When it Pays to Rush: Interpreting Morphogen Gradients Prior to Steady-State
Timothy E Saunders, Martin Howard

TL;DR
This study investigates how morphogen gradients can be interpreted before reaching steady-state during development, analyzing the effects of fluctuations and noise on positional accuracy, and predicting which morphogens are suitable for early interpretation.
Contribution
The paper provides a comparative analysis of pre-steady-state morphogen interpretation, highlighting the conditions under which early measurement is feasible and identifying specific morphogens suitable for it.
Findings
Direct transcription factor morphogens are sensitive to internal noise when interpreted early.
Receptor-mediated morphogens can be measured pre-steady-state with minimal loss of precision.
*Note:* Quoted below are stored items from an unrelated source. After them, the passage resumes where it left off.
(** C10, as the code has it. Once a call of [get_user_id] has returned an
    id that is true in Python's sense (not [None], not empty), every later
    call returns that id and leaves the client and the world as they are:
    no request is made, not even with no fuel at all. *)
Theorem get_user_id_caches_truthy_id
    (transport : Transport) (fuel : nat) (c c' : Client) (w w' : World) (v : Json) :
  get_user_id transport fuel c w = Some (Ret v, c', w') ->
  truthy v = true ->
  forall fuel'' w'',
    get_user_id transport fuel'' c' w'' = Some (Ret v, c', w'').
Proof.
  unfold get_user_id. intros Hcall Hv fuel'' w''.
  destruct (truthy (user_id c)) eqn:Hc.
  - injection Hcall as <- <- <-. rewrite Hc. reflexivity.
  - destruct (_make_request transport fuel GET "/users/me" 0 w) as [[response w1]|];
      [|discriminate].
    destruct (extract_user_id response) as [[v0|]|]; try discriminate.
    + injection Hcall as <- <- <-. simpl. rewrite Hv. reflexivity.
    + injection Hcall as <- <- <-. discriminate Hv.
Qed.

(** The platform answers with the id 42; the second call asks nothing. *)
Lemma get_user_id_caches_truthy_id_witness :
  get_user_id empty_then_42 1 (mkClient JNull) (mkWorld 0 [EvLog INFO])
  = Some (Ret (JStr "42"), mkClient (JStr "42"),
          mkWorld 0 [EvLog INFO; EvHttp GET "/users/me"])
  /\ truthy (JStr "42") = true
  /\ forall fuel'' w'',
       get_user_id empty_then_42 fuel'' (mkClient (JStr "42")) w''
       = Some (Ret (JStr "42"), mkClient (JStr "42"), w'').
Proof.
  split; [reflexivity|]. split; [reflexivity|].
  exact (get_user_id_caches_truthy_id empty_then_42 1 (mkClient JNull) _
           (mkWorld 0 [EvLog INFO]) _ (JStr "42") eq_refl eq_refl).
Defined.

(** C10 as stated fails for an id that is not [None] but false in Python's
    sense: the platform answers the first call with the empty id, which is
    returned; the second call asks the platform again and returns another
    id. *)
Lemma get_user_id_empty_id_is_fetched_again :
  exists c1 w1 c2 w2,
    get_user_id empty_then_42 1 (mkClient JNull) (mkWorld 0 [])
    = Some (Ret (JStr EmptyString), c1, w1)
    /\ JStr EmptyString <> JNull
    /\ get_user_id empty_then_42 1 c1 w1 = Some (Ret (JStr "42"), c2, w2)
    /\ JStr "42" <> JStr EmptyString
    /\ http_calls (trace w1) = 1%nat
    /\ http_calls (trace w2) = 2%nat.
Proof.
  do 4 eexists. split; [reflexivity|]. split; [discriminate|].
  split; [reflexivity|]. split; [discriminate|]. split; reflexivity.
Qed.

End TwitterClientFacts.

(** ** The AI responder *)

Module AIClientFacts.
Import Runtime AIClient.

(** *** The reply is cut to the length of a tweet *)



(** [get_response] returns the cut, cleaned text of the assistant's first
    text content once the run has completed. *)
Lemma get_response_returns_cut_reply nd ws polls data raw rest_contents rest_messages :
  polls 0%nat = Status "completed" ->
  data = mkMessage "assistant" (mkContent "text" raw :: rest_contents) :: rest_messages ->
  get_response nd ws (mkBackend false polls (Ret data)) 1
  = Some (Some (truncate (clean_response nd ws raw))).
Proof. intros Hp ->. unfold get_response. simpl. rewrite Hp. reflexivity. Qed.

(** *** [clean_response] looks at the tables only where the text does *)

Section Agreement.

Variables nd ws nd' ws' : N -> bool.
Variable D : N -> Prop.
Hypothesis digits_agree : forall c, D c -> is_digit nd c = is_digit nd' c.
Hypothesis spaces_agree : forall c, D c -> is_space ws c = is_space ws' c.
Lemma spec_broadcast_rev_zip (ra rb : list nat) :
  spec_broadcast_rev ra rb
  = broadcast_zip (ra ++ repeat 1 (Nat.max (length ra) (length rb) - length ra))
                  (rb ++ repeat 1 (Nat.max (length ra) (length rb) - length rb)).
Proof.
  revert rb. induction ra as [|a ra IH]; intros rb.
  - cbn [length app spec_broadcast_rev]. rewrite Nat.max_0_l, Nat.sub_0_r, Nat.sub_diag.
    cbn [repeat]. now rewrite app_nil_r, broadcast_zip_ones_l.
  - destruct rb as [|b rb].
    + cbn [length app spec_broadcast_rev]. rewrite Nat.max_0_r, Nat.sub_0_r, Nat.sub_diag.
      cbn [repeat]. rewrite app_nil_r.
      apply eq_sym, (broadcast_zip_ones_r (a :: ra)).
    + cbn [length app spec_broadcast_rev broadcast_zip]. rewrite IH.
      rewrite <- Nat.succ_max_distr. cbn [Nat.sub].
      destruct (broadcast_zip _ _) as [r|]; unfold broadcast_dim.
      * destruct (a =? b); [reflexivity|]. destruct (a =? 1); [reflexivity|].
        destruct (b =? 1); reflexivity.
      * destruct (a =? b); [reflexivity|]. destruct (a =? 1); [reflexivity|].
        destruct (b =? 1); reflexivity.
Qed.

Lemma broadcast_zip_snoc (a b : list nat) (x y : nat) :
  length a = length b ->
  broadcast_zip (a ++ [x]) (b ++ [y])
  = match broadcast_dim x y, broadcast_zip a b with
    | Some d, Some r => Some (r ++ [d])
    | _, _ => None
    end.
Proof.
  revert b. induction a as [|u a IH]; intros [|v b] Hl; simpl in *; try discriminate.
  - now destruct (broadcast_dim x y).
  - rewrite IH by lia.
    destruct (broadcast_dim u v), (broadcast_dim x y), (broadcast_zip a b); reflexivity.
Qed.

Lemma broadcast_zip_rev (a b : list nat) :
  length a = length b ->
  broadcast_zip (rev a) (rev b) = option_map (@rev nat) (broadcast_zip a b).
Proof.
  revert b. induction a as [|u a IH]; intros [|v b] Hl; simpl in *; try discriminate;
    [reflexivity|].
  rewrite broadcast_zip_snoc by (rewrite !length_rev; lia).
  rewrite IH by lia.
  destruct (broadcast_dim u v), (broadcast_zip a b); reflexivity.
Qed.

Lemma spec_broadcast_eq (sa sb : list nat) :
  spec_broadcast sa sb = broadcast_shapes sa sb.
Proof.
  unfold spec_broadcast, broadcast_shapes, pad_left.
  rewrite spec_broadcast_rev_zip, !length_rev.
  set (n := Nat.max (length sa) (length sb)).
  rewrite <- (rev_repeat (n - length sa) 1), <- (rev_repeat (n - length sb) 1).
  rewrite <- !rev_app_distr.
  rewrite broadcast_zip_rev
    by (rewrite !length_app, ?length_rev, !repeat_length; unfold n; lia).
  rewrite !rev_repeat.
  destruct (broadcast_zip _ _) as [r|]; [|reflexivity].
  cbn [option_map]. now rewrite rev_involutive.
Qed.

Lemma spec_operand_index_rev_zip (rs ridx : list nat) :
  spec_operand_index_rev rs ridx
  = zip_with (fun d i => if d =? 1 then 0 else i) rs ridx.
Proof.
  revert ridx. induction rs as [|d rs IH]; intros [|i ridx]; simpl;
    try reflexivity; now rewrite IH.
Qed.

Lemma zip_with_rev_eq {A B C} (f : A -> B -> C) (l : list A) (k : list B) :
  length l = length k -> zip_with f (rev l) (rev k) = rev (zip_with f l k).
Proof.
  revert k. induction l as [|x l IH]; intros [|y k] Hl; simpl in *; try discriminate;
    [reflexivity|].
  rewrite zip_with_app by (rewrite !length_rev; lia).
  rewrite IH by lia. reflexivity.
Qed.

Lemma spec_operand_index_eq (s idx : list nat) :
  length s <= length idx -> spec_operand_index s idx = bc_index s idx.
Proof.
  intros Hl. unfold spec_operand_index, bc_index.
  replace (length s - length idx) with 0 by lia. cbn [repeat app].
  rewrite spec_operand_index_rev_zip.
  rewrite <- (take_drop (length idx - length s) idx) at 1.
  rewrite rev_app_distr.
  rewrite zip_with_app_r, length_rev, length_drop.
  replace (length idx - (length idx - length s)) with (length s) by lia.
  rewrite (take_ge (rev s)), (drop_ge (rev s)) by (rewrite length_rev; lia).
  cbn [zip_with].
  rewrite app_nil_r, zip_with_rev_eq by (rewrite length_drop; lia).
  apply rev_involutive.
Qed.

Section MatVec.
Context {F : Type} {SF : Scalar F} {SP : SumOfProducts F}.

(** The value [m_dot] computes. *)
Lemma einsum_matvec_value (Av bv : ndarray F) (bA bb sh : list nat) (m n : nat) :
  shape Av = bA ++ [m; n] -> shape bv = bb ++ [n] ->
  broadcast_shapes bA bb = Some sh ->
  exists r,
    einsum_matvec Av bv = Ret r
    /\ shape r = sh ++ [m]
    /\ forall idx i, in_bounds sh idx = true -> i < m ->
         item r (idx ++ [i])
         = sum_of_products
             (map (fun k => item Av (bc_index bA idx ++ [i; k])) (seq 0 n))
             (map (fun k => item bv (bc_index bb idx ++ [k])) (seq 0 n)).
Proof.
  intros HA Hb Hsh. unfold einsum_matvec.
  rewrite HA, Hb, !rev_app_distr. cbn [rev app].
  unfold broadcast_dim. rewrite Nat.eqb_refl.
  rewrite drop_last_2, !drop_last_1, Hsh.
  change (bA ++ [m; n]) with (bA ++ [m] ++ [n]). rewrite app_assoc, drop_last_1.
  eexists. split; [reflexivity|]. split; [reflexivity|].
  intros idx i Hidx Hi.
  pose proof (in_bounds_length _ _ Hidx) as Hlen.
  pose proof (broadcast_shapes_length _ _ _ Hsh) as Hmax.
  rewrite item_tabulate.
  2:{ apply in_bounds_app; [exact Hidx|]. simpl.
      destruct (Nat.ltb_spec i m); [reflexivity|lia]. }
  rewrite drop_last_1.
  rewrite (bc_index_app bA [m] idx [i])
    by first [lia | simpl; destruct (Nat.ltb_spec i m); [reflexivity|lia]].
  unfold run. f_equal. apply map_ext. intros k. now rewrite <- app_assoc.
Qed.

End MatVec.

(** ** Running the functions that return a computed value *)

Lemma keeps_untouched {F A} (P : A -> Prop) (m : M F A) (h : heap F) :
  keeps (length h) P m ->
  untouched h (fst (m h)) /\ forall a, snd (m h) = Ret a -> P a.
Proof.
  intros H. destruct (H h (le_n _)) as (H1 & H2 & H3). split; [|exact H3].
  exists (drop (length h) (fst (m h))).
  rewrite <- (take_drop (length h) (fst (m h))) at 1.
  f_equal. rewrite H2. apply firstn_all.
Qed.

Lemma load_global_np {F} (h : heap F) : load_global "np" h = (h, Ret tt).
Proof. reflexivity. Qed.

Ltac run_np := repeat (rewrite load_global_np; cbv beta iota).

Section Runs.
Context {F : Type} {SF : Scalar F} {LF : Log F}.
Context {AR : AddReduce F} {SP : SumOfProducts F}.

Lemma item_value_fresh (h : heap F) (r : ndarray F) (idx : list nat) :
  item (value_of (h ++ [data r]) (mk_ref (length h) (shape r))) idx = item r idx.
Proof. unfold value_of. cbn [base ashape]. rewrite nth_fresh. now destruct r. Qed.

Lemma m_dot_run (A b : aref) (h : heap F) (r : ndarray F) :
  einsum_matvec (value_of h A) (value_of h b) = Ret r ->
  m_dot A b h = (h ++ [data r], Ret (mk_ref (length h) (shape r))).
Proof.
  intros H. unfold m_dot, bind, deref, lift, alloc. run_np.
  fold (value_of h A) (value_of h b). now rewrite H.
Qed.

Lemma logdet_chol_run (U : aref) (h : heap F) (s : ndarray F) :
  obind (einsum_diag (value_of h U)) (fun d => np_sum_last (np_log d)) = Ret s ->
  logdet_chol (FDense U) h
  = (h ++ [data (int_times 2 s)], Ret (Some (mk_ref (length h) (shape s)))).
Proof.
  intros H. unfold logdet_chol, bind, deref, lift, alloc, ret. run_np.
  fold (value_of h U).
  destruct (einsum_diag (value_of h U)) as [d|e]; [|discriminate].
  cbn [obind] in H. now rewrite H.
Qed.

Lemma chol_logdet_run (U : aref) (h : heap F) (v : ndarray F) :
  obind (np_diag (value_of h U)) (fun d => Ret (int_times 2 (np_sum (np_log d)))) = Ret v ->
  chol_logdet (FDense U) h = (h ++ [data v], Ret (mk_ref (length h) (shape v))).
Proof.
  intros H. unfold chol_logdet, bind, deref, lift, alloc. run_np.
  fold (value_of h U).
  destruct (np_diag (value_of h U)) as [d|e]; [|discriminate].
  cbn [obind] in H. now injection H as <-.
Qed.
Bicoid is unlikely to be interpreted pre-steady-state, while Activin and Nodal can be.
Abstract
During development, morphogen gradients precisely determine the position of gene expression boundaries despite the inevitable presence of fluctuations. Recent experiments suggest that some morphogen gradients may be interpreted prior to reaching steady-state. Theoretical work has predicted that such systems will be more robust to embryo-to-embryo fluctuations. By analysing two experimentally motivated models of morphogen gradient formation, we investigate the positional precision of gene expression boundaries determined by pre-steady-state morphogen gradients in the presence of embryo-to-embryo fluctuations, internal biochemical noise and variations in the timing of morphogen measurement. Morphogens that are direct transcription factors are found to be particularly sensitive to internal noise when interpreted prior to steady-state, disadvantaging early measurement, even in the presence…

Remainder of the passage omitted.